• _How to complete this task_
Although the data below holds other lines too, output only those from the line with "if bool_decide (slice" up to and including the line with "pax_sized digits body ->", exactly as they appear.

=-=-=

(* ===== verification/TarSound.v ===== *)
(** * Accepted archives (crates/arkforge-artifact/src/tar.rs)

    Reading ends with one result for the bytes, whatever delivers them; an accepted archive
    has the layout of one, with its digests, and safe and distinct paths; and the archives
    the test suite's [TarBuilder] writes are read back. *)

From stdpp Require Import gmap.
From S2P Require Import Prelude Text Sha256 Bits Source Tar.

(** ** What an accepted archive is *)

(** A numeral: an optional plus sign and digits of the radix, ten at most. *)
Definition numeral (radix : Z) (text : bytes) (n : Z) : Prop :=
  exists sign digits, text = sign ++ digits /\ (sign = [] \/ sign = [43]) /\ digits <> [] /\
    Forall (fun c => 48 <= c < 48 + radix) digits /\ n = foldl (fun v c => v * radix + (c - 48)) 0 digits.

(** A numeric header field: base 256 behind its high bit, else octal digits up to a space or
    a NUL, a blank field being zero. *)
Definition octal_field (field : bytes) (n : Z) : Prop :=
  if Z.testbit (field !!! 0%nat) 7 then n = foldl (fun v byte => v * 256 + byte) 0 (drop 1 field)
  else
    exists text rest, field = text ++ rest /\ (0 ∉ text) /\ (32 ∉ text) /\
      (rest = [] \/ head rest = Some 0 \/ head rest = Some 32) /\
      (trim_latin1 text = [] /\ n = 0 \/ numeral 8 (trim_latin1 text) n).

(** The declared checksum is the sum of the header's bytes, signed or not, with its own field
    read as spaces. *)
Definition checksum_ok (header : bytes) : Prop :=
  exists declared, octal_field (slice 148 156 header) declared /\
    let summed := take 148 header ++ replicate 8 32 ++ drop 156 header in
    (declared = foldr Z.add 0 summed \/ as_i64 declared = foldr Z.add 0 (map as_i8 summed)).

(** The text of a field, up to its first NUL. *)
Definition text_of_field (field text : bytes) : Prop :=
  exists rest, field = text ++ rest /\ (0 ∉ text) /\ (rest = [] \/ head rest = Some 0).

(** The name a header gives, with the prefix of a [ustar] one. *)
Definition header_names (header raw : bytes) : Prop :=
  exists name prefix, text_of_field (slice 0 100 header) name /\ text_of_field (slice 345 500 header) prefix /\
    if bool_decide (slice 257 262 header = bytes_of_string "ustar" /\ prefix <> [])
    then raw = prefix ++ 47 :: name else raw = name.

(** The records of a pax header, each "length key=value" and a last byte: a path and a size
    replace what the next member's header says, other keys but [linkpath] change nothing. *)
Inductive pax_records : bytes -> overrides -> overrides -> Prop :=
| pax_end o : pax_records [] o o
| pax_path digits value last rest text o o' :
    bytes_of_string text = value ->
    pax_sized digits (bytes_of_string "path=" ++ value) -> pax_records rest (Some text, o.2) o' ->
    pax_records (digits ++ 32 :: (bytes_of_string "path=" ++ value) ++ last :: rest) o o'
| pax_size digits value last rest n o o' :
    numeral 10 value n ->
    pax_sized digits (bytes_of_string "size=" ++ value) -> pax_records rest (o.1, Some n) o' ->
    pax_records (digits ++ 32 :: (bytes_of_string "size=" ++ value) ++ last :: rest) o o'
| pax_other digits body last rest o o' :
    (forall key value, body = key ++ 61 :: value -> 61 ∉ key ->
       key <> bytes_of_string "path" /\ key <> bytes_of_string "size" /\ key <> bytes_of_string "linkpath") ->
    pax_sized digits body -> pax_records rest o o' ->
    pax_records (digits ++ 32 :: body ++ last :: rest) o o'
with pax_sized : bytes -> bytes -> Prop :=
| pax_length digits body : (32 ∉ digits) -> numeral 10 digits (zlen digits + 1 + zlen body + 1) -> pax_sized digits body.

(** What a metadata member does to the overrides: pax records, a GNU long name; global
    records and long link names are passed over. *)
Definition metadata_effect (type_flag : Z) (body : bytes) (o o' : overrides) : Prop :=
  if is_flag type_flag "xX" then pax_records body o o'
  else if is_flag type_flag "L" then exists text, text_of_field body (bytes_of_string text) /\ o' = (Some text, o.2)
  else is_flag type_flag "gK" = true /\ o' = o.

(** A run of metadata members, each with its checksummed header, its body of the declared
    size and its padding, and the overrides it leaves. *)
Inductive metadata_layout : bytes -> overrides -> overrides -> Prop :=
| metadata_none o : metadata_layout [] o o
| metadata_one header body padding rest o o1 o2 :
    zlen header = BLOCK -> checksum_ok header -> octal_field (slice 124 136 header) (zlen body) ->
    zlen padding = padding_for (zlen body) -> metadata_effect (header !!! 156%nat) body o o1 ->
    metadata_layout rest o1 o2 -> metadata_layout (header ++ body ++ padding ++ rest) o o2.

(** The header of a member: a regular file, of the path and the size that the metadata before
    it give or else its own fields, the path in normal form and relative. *)
Definition member_header (header : bytes) (o : overrides) (path : string) (size : Z) : Prop :=
  zlen header = BLOCK /\ checksum_ok header /\ header !!! 156%nat ∈ [48; 0; 55] /\
  (exists declared, octal_field (slice 124 136 header) declared /\ size = default declared o.2) /\
  exists raw, match o.1 with Some text => raw = bytes_of_string text | None => header_names header raw end /\
    head raw <> Some 47 /\ (dot_dot ∉ split_slash raw) /\
    bytes_of_string path = join_slash (plain_components raw).

(** An archive: for each member its metadata, its header, its body and the padding of its
    last block, and behind them an end marker of two zero blocks or more. *)
Inductive archive_layout : bytes -> list TarMemberObservation -> Prop :=
| layout_end metas zeros o :
    metadata_layout metas (None, None) o -> Forall (fun byte => byte = 0) zeros -> 2 * BLOCK <= zlen zeros ->
    archive_layout (metas ++ zeros) []
| layout_member metas header body padding rest overrides o members :
    metadata_layout metas (None, None) overrides -> member_header header overrides (to_path o) (to_size o) ->
    zlen body = to_size o -> to_sha256 o = sha256 body -> zlen padding = padding_for (to_size o) ->
    archive_layout rest members ->
    archive_layout (metas ++ header ++ body ++ padding ++ rest) (o :: members).

(** *** The code's readers of fields and records against them *)

Lemma radix_digits_value radix acc l n :
  2 <= radix <= 10 -> radix_digits radix acc l = Some n ->
  Forall (fun c => 48 <= c < 48 + radix) l /\ n = foldl (fun v c => v * radix + (c - 48)) acc l.
Proof.
  intros Hr. revert acc. induction l as [|c l IH]; intros acc; [by intros [= <-]|]. cbn [radix_digits].
  destruct (digit_value c) as [d|] eqn:Ed; [|done]. destruct (Z.ltb_spec d radix); [|done].
  destruct (_ <=? _); [|done]. intros H'. apply IH in H' as [Hl ->].
  assert (48 <= c <= 57 /\ d = c - 48) as [Hc ->].
  { unfold digit_value, in_range in Ed. repeat case_match; try done; injection Ed as <-; breflect; lia. }
  split; [|done]. constructor; [lia|done].
Qed.

Lemma from_str_radix_numeral radix l n :
  2 <= radix <= 10 -> from_str_radix radix l = Some n -> numeral radix l n.
Proof.
  intros Hr H. assert (exists sign digits, l = sign ++ digits /\ (sign = [] \/ sign = [43]) /\ digits <> [] /\
    radix_digits radix 0 digits = Some n) as (sign & digits & -> & Hs & Hne & Hd).
  { unfold from_str_radix in H. repeat case_match; try done; subst;
      first [by exists [43], l0; split_and!; [|right|intros ->|] | by eexists [], _; split_and!; [|left| |exact H]
            | idtac]. all: eexists [43], _; split_and!; [reflexivity|by right|done|exact H]. }
  apply radix_digits_value in Hd as [Hf ->]; [|done]. by exists sign, digits.
Qed.

Lemma take_while_split f l : exists rest, l = take_while f l ++ rest /\
  (forall c, c ∈ take_while f l -> f c = true) /\ (rest = [] \/ exists c k, rest = c :: k /\ f c = false).
Proof.
  induction l as [|c l IH]; [exists []; split_and!; [done|intros c H; by apply elem_of_nil in H|by left]|].
  cbn [take_while]. destruct (f c) eqn:Ec.
  - destruct IH as (rest & Hl & Ha & Hr). exists rest. cbn [app]. rewrite <- Hl. split_and!; [done| |done].
    intros d [->|Hd]%elem_of_cons; [done|by apply Ha].
  - exists (c :: l). split_and!; [done|intros d H; by apply elem_of_nil in H|right; by exists c, l].
Qed.

Lemma base_256_value {E} name v l n : @base_256 E name v l = Ok n -> n = foldl (fun v byte => v * 256 + byte) v l.
Proof. revert v. induction l as [|b l IH]; intros v; [by intros [= <-]|]. cbn. case_match; [apply IH|done]. Qed.

Lemma high_bit b : negb (Z.land b 0x80 =? 0) = Z.testbit b 7.
Proof.
  destruct (Z.testbit b 7) eqn:Hb.
  - destruct (Z.eqb_spec (Z.land b 0x80) 0) as [Hz|]; [|done]. apply (f_equal (fun z => Z.testbit z 7)) in Hz.
    rewrite Z.land_spec, Hb in Hz. done.
  - assert (Z.land b 0x80 = 0) as ->; [|done]. apply Z.bits_inj'. intros i Hi. rewrite Z.land_spec, Z.bits_0.
    change 0x80 with (2 ^ 7). rewrite Z.pow2_bits_eqb by lia. destruct (Z.eqb_spec 7 i) as [<-|]; [by rewrite Hb|].
    by rewrite andb_false_r.
Qed.

Lemma parse_octal_field {E} field name n : @parse_octal E field name = Ok n -> octal_field field n.
Proof.
  unfold parse_octal, octal_field. rewrite high_bit. destruct (Z.testbit _ 7); [apply base_256_value|].
  set (text := take_while _ field). intros Hn.
  destruct (take_while_split (fun byte => negb (byte =? 0) && negb (byte =? 32)) field) as (rest & Hf & Ha & Hr).
  fold text in Hf, Ha. exists text, rest. split_and!; [done|intros H; by apply Ha in H|intros H; by apply Ha in H| |].
  - destruct Hr as [->|(c & k & -> & Hc)]; [by left|]. right. cbn.
    destruct (Z.eqb_spec c 0) as [->|]; [by left|]. destruct (Z.eqb_spec c 32) as [->|]; [by right|done].
  - destruct (trim_latin1 text) as [|c l]; [injection Hn as <-; by left|]. right.
    destruct (from_str_radix 8 (c :: l)) eqn:Er; [|done]. injection Hn as <-. by apply from_str_radix_numeral.
Qed.

Lemma verify_checksum_ok {E} header : @verify_checksum E header = Ok tt -> checksum_ok header.
Proof.
  unfold verify_checksum. destruct (parse_octal _ _) as [declared|e] eqn:Ed; [|done].
  intros H. exists declared. split; [by eapply parse_octal_field|]. cbn zeta.
  unfold sum_list, checksum_bytes in H. destruct (_ || _) eqn:Eo; [|done].
  apply orb_true_iff in Eo as [Eo|Eo]; apply Z.eqb_eq in Eo; [by left|by right].
Qed.

Lemma index_of_split b l : match index_of b l with
  | Some i => exists k, l = take i l ++ b :: k /\ (b ∉ take i l) /\ drop (S i) l = k /\ length (take i l) = i
  | None => b ∉ l
  end.
Proof.
  induction l as [|c l IH]; [apply not_elem_of_nil|]. cbn [index_of]. destruct (Z.eqb_spec c b) as [->|Hne].
  { exists l. split_and!; [done|apply not_elem_of_nil|done|done]. }
  destruct (index_of b l) as [i|]; cbn [option_map].
  - destruct IH as (k & Hl & Hn & Hd & Hi). exists k. cbn [take drop app length]. rewrite <- Hl, Hi.
    split_and!; [done| |done|done]. by apply not_elem_of_cons.
  - by apply not_elem_of_cons.
Qed.

Lemma strip_nul_text l : text_of_field l (strip_nul l).
Proof.
  unfold strip_nul. pose proof (index_of_split 0 l) as H. destruct (index_of 0 l) as [i|].
  - destruct H as (k & Hl & Hn & _). exists (0 :: k). split_and!; [done|done|by right].
  - exists []. rewrite app_nil_r. split_and!; [done|done|by left].
Qed.

Lemma slice_bytes_ok start stop l : bytes_ok l -> bytes_ok (slice start stop l).
Proof. intros H. unfold slice. by apply Forall_take, Forall_drop. Qed.

Lemma strip_nul_bytes l : bytes_ok l -> bytes_ok (strip_nul l).
Proof. intros H. unfold strip_nul. case_match; [by apply Forall_take|done]. Qed.

Lemma header_path_names {E} header raw :
  bytes_ok header -> @header_path E header = Ok raw -> header_names header (bytes_of_string raw).
Proof.
  intros Hok. unfold header_path. set (name := strip_nul (slice 0 100 header)). set (prefix := strip_nul (slice 345 500 header)).
  assert (bytes_ok name) by (by apply strip_nul_bytes, slice_bytes_ok).
  assert (bytes_ok prefix) by (by apply strip_nul_bytes, slice_bytes_ok).
  destruct (from_utf8 _) as [text|] eqn:Eu; [|done]. intros [= <-]. apply from_utf8_Some in Eu as [Hb _].
  2: { apply bytes_ok_app. split; [|done]. case_match; [|constructor]. apply bytes_ok_app. split; [done|].
    apply bytes_ok_cons; [unfold u8, U8_MAX; lia|constructor]. }
  exists name, prefix. split_and!; [apply strip_nul_text|apply strip_nul_text|]. rewrite Hb.
  destruct (decide (slice 257 262 header = bytes_of_string "ustar")) as [Hm|Hm].
  - rewrite (bool_decide_eq_true_2 (slice _ _ _ = _)) by done. destruct (decide (prefix = [])) as [->|Hp].
    + rewrite bool_decide_eq_false_2 by tauto. done.
    + rewrite (bool_decide_eq_false_2 (prefix = [])) by done. rewrite bool_decide_eq_true_2 by done.
      cbn [andb negb]. by rewrite <- app_assoc.
  - rewrite (bool_decide_eq_false_2 (slice _ _ _ = _)) by done. rewrite bool_decide_eq_false_2 by tauto. done.
Qed.

Section Accepted.
Context {E : Type}.
Implicit Types (u : TarReader (sequence E)) (err : option E).

Lemma padding_nonneg size : 0 <= padding_for size.
Proof. unfold padding_for, BLOCK. pose proof (Z.mod_pos_bound size 512). case_match; lia. Qed.

Lemma padding_fills size : (size + padding_for size) mod BLOCK = 0.
Proof.
  unfold padding_for, BLOCK. destruct (Z.eqb_spec (size mod 512) 0) as [H|H]; [by rewrite Z.add_0_r|].
  replace (size + (512 - size mod 512)) with ((1 + size / 512) * 512); [by rewrite Z.mod_mul|].
  pose proof (Z.div_mod size 512). lia.
Qed.

(** The parts a reader has taken from the front of its source. *)
Lemma fill_whole count u data err got s :
  tar_source u = (data, err) -> io (read_full (Z.to_nat count) (tar_source u)) = Ok (got, s) ->
  count <= zlen got -> 0 <= count -> exists rest, data = got ++ rest /\ zlen got = count /\ s = (rest, err).
Proof.
  intros Hu Hf Hle Hc. pose proof (read_full_spec (Z.to_nat count) (tar_source u) data err Hu) as H.
  destruct (read_full _ _) as [[got' s']|e]; [|done]. injection Hf as <- <-. destruct H as [-> H].
  exists (drop (Z.to_nat count) data). unfold zlen in *. rewrite length_take in *. rewrite take_drop.
  destruct (Nat.leb_spec (Z.to_nat count) (length data)); [|lia]. split_and!; [done|lia|done].
Qed.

=-=-=

• _Task answer_
    if bool_decide (slice 257 262 header = bytes_of_string "ustar" /\ prefix <> [])
    then raw = prefix ++ 47 :: name else raw = name.

(** The records of a pax header, each "length key=value" and a last byte: a path and a size
    replace what the next member's header says, other keys but [linkpath] change nothing. *)
Inductive pax_records : bytes -> overrides -> overrides -> Prop :=
| pax_end o : pax_records [] o o
| pax_path digits value last rest text o o' :
    bytes_of_string text = value ->
    pax_sized digits (bytes_of_string "path=" ++ value) -> pax_records rest (Some text, o.2) o' ->
    pax_records (digits ++ 32 :: (bytes_of_string "path=" ++ value) ++ last :: rest) o o'
| pax_size digits value last rest n o o' :
    numeral 10 value n ->
    pax_sized digits (bytes_of_string "size=" ++ value) -> pax_records rest (o.1, Some n) o' ->
    pax_records (digits ++ 32 :: (bytes_of_string "size=" ++ value) ++ last :: rest) o o'
| pax_other digits body last rest o o' :
    (forall key value, body = key ++ 61 :: value -> 61 ∉ key ->
       key <> bytes_of_string "path" /\ key <> bytes_of_string "size" /\ key <> bytes_of_string "linkpath") ->
    pax_sized digits body -> pax_records rest o o' ->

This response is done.